─── LISTED RECORDS ───

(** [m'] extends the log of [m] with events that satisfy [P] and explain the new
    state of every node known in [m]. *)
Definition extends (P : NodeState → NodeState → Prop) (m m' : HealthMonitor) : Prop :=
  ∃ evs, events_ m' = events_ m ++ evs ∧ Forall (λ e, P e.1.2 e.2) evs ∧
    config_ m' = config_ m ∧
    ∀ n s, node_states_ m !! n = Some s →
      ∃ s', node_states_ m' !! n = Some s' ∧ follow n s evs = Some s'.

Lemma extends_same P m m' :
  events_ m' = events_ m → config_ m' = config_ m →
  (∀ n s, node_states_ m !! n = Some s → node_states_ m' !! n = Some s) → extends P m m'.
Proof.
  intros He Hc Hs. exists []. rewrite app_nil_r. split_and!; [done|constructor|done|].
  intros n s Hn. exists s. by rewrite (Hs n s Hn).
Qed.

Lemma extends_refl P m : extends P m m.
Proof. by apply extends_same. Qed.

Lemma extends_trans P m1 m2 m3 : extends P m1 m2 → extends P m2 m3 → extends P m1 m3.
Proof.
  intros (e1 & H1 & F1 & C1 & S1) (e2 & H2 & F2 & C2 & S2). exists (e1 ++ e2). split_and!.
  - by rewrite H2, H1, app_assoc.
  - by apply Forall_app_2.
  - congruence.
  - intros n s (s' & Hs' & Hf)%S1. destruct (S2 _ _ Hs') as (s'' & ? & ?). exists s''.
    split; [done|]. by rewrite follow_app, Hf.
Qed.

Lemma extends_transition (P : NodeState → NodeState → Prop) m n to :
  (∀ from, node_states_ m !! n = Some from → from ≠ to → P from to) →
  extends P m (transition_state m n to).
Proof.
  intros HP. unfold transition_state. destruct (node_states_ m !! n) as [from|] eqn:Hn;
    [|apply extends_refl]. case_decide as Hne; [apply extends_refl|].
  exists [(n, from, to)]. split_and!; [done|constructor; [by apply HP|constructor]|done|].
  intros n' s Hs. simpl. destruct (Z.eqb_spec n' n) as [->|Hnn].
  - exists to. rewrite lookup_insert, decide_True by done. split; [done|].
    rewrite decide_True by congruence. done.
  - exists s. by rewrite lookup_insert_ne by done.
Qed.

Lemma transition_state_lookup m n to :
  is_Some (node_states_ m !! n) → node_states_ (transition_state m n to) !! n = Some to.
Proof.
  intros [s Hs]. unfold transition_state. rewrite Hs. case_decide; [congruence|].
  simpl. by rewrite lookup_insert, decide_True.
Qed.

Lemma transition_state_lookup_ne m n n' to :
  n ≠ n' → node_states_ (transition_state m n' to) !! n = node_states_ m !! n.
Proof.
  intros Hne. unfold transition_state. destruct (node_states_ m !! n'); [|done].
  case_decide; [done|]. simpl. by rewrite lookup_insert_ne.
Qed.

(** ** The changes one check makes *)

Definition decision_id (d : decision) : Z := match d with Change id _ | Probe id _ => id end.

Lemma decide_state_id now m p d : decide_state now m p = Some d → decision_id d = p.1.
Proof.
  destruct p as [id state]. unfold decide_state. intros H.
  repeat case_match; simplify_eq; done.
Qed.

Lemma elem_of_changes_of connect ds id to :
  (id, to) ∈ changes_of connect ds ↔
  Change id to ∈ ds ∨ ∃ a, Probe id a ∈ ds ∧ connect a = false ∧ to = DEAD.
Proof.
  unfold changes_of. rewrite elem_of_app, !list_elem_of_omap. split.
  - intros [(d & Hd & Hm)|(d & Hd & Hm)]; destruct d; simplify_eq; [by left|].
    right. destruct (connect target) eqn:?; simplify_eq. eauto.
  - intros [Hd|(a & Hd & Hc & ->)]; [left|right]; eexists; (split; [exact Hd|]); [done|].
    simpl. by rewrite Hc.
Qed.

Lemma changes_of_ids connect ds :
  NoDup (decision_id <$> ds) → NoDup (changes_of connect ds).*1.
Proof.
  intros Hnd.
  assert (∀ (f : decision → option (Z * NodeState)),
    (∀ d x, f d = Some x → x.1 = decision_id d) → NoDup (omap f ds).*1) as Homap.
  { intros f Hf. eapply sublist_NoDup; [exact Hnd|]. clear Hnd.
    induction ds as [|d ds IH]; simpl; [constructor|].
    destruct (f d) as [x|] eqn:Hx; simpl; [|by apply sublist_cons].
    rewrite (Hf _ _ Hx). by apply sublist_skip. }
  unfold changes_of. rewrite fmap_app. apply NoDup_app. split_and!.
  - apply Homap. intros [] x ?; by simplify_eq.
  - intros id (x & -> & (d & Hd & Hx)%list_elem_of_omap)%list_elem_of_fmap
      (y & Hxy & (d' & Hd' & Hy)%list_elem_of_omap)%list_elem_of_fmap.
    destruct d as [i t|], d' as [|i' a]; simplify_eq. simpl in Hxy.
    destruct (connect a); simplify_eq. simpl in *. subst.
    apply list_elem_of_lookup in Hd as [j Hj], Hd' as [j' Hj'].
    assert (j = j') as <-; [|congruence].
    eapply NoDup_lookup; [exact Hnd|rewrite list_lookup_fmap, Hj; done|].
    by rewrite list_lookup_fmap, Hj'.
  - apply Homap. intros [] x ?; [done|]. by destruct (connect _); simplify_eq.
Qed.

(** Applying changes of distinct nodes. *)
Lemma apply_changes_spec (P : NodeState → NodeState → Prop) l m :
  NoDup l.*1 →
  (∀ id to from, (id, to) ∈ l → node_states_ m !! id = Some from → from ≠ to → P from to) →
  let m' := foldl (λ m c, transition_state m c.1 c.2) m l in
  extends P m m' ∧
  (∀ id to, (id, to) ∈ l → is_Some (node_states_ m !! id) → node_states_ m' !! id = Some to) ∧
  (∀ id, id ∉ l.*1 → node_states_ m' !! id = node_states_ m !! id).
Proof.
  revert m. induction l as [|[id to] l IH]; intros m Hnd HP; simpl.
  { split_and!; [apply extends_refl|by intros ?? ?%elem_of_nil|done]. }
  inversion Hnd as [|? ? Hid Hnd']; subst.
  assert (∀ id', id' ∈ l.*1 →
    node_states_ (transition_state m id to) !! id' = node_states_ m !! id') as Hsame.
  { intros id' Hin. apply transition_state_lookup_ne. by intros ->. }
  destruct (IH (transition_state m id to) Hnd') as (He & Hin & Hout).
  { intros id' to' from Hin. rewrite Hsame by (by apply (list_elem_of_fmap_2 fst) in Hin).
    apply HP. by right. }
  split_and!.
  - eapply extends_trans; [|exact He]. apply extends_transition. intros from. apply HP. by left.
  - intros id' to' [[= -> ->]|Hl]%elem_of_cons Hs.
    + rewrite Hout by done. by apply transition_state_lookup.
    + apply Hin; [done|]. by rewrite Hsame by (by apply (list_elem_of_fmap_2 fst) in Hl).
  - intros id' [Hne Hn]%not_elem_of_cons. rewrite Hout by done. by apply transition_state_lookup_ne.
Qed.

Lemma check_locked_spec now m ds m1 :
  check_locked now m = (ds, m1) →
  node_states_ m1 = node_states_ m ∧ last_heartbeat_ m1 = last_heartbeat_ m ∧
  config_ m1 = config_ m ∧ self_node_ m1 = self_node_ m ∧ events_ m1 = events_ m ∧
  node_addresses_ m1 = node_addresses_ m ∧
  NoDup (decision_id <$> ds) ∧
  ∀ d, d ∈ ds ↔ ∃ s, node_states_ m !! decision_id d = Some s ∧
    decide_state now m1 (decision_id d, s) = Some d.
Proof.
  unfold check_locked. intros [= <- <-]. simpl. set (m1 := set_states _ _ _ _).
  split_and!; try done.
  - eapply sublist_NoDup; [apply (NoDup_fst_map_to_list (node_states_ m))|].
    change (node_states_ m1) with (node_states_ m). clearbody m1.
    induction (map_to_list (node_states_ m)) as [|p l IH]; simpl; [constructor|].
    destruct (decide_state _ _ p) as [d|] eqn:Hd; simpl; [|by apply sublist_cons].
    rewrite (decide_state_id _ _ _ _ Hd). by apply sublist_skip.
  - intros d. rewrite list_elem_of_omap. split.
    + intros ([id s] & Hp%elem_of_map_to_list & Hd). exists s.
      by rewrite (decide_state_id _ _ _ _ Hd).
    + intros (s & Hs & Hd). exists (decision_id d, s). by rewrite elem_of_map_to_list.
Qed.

───

[EXERCISE AIM]: Repeat only the lines starting at the one that contains "split_and!; try done." and ending at the last line above, exactly as written.

[EXPECTED ANSWER]:
  split_and!; try done.
  - eapply sublist_NoDup; [apply (NoDup_fst_map_to_list (node_states_ m))|].
    change (node_states_ m1) with (node_states_ m). clearbody m1.
    induction (map_to_list (node_states_ m)) as [|p l IH]; simpl; [constructor|].
    destruct (decide_state _ _ p) as [d|] eqn:Hd; simpl; [|by apply sublist_cons].
    rewrite (decide_state_id _ _ _ _ Hd). by apply sublist_skip.
  - intros d. rewrite list_elem_of_omap. split.
    + intros ([id s] & Hp%elem_of_map_to_list & Hd). exists s.
      by rewrite (decide_state_id _ _ _ _ Hd).
    + intros (s & Hs & Hd). exists (decision_id d, s). by rewrite elem_of_map_to_list.
Qed.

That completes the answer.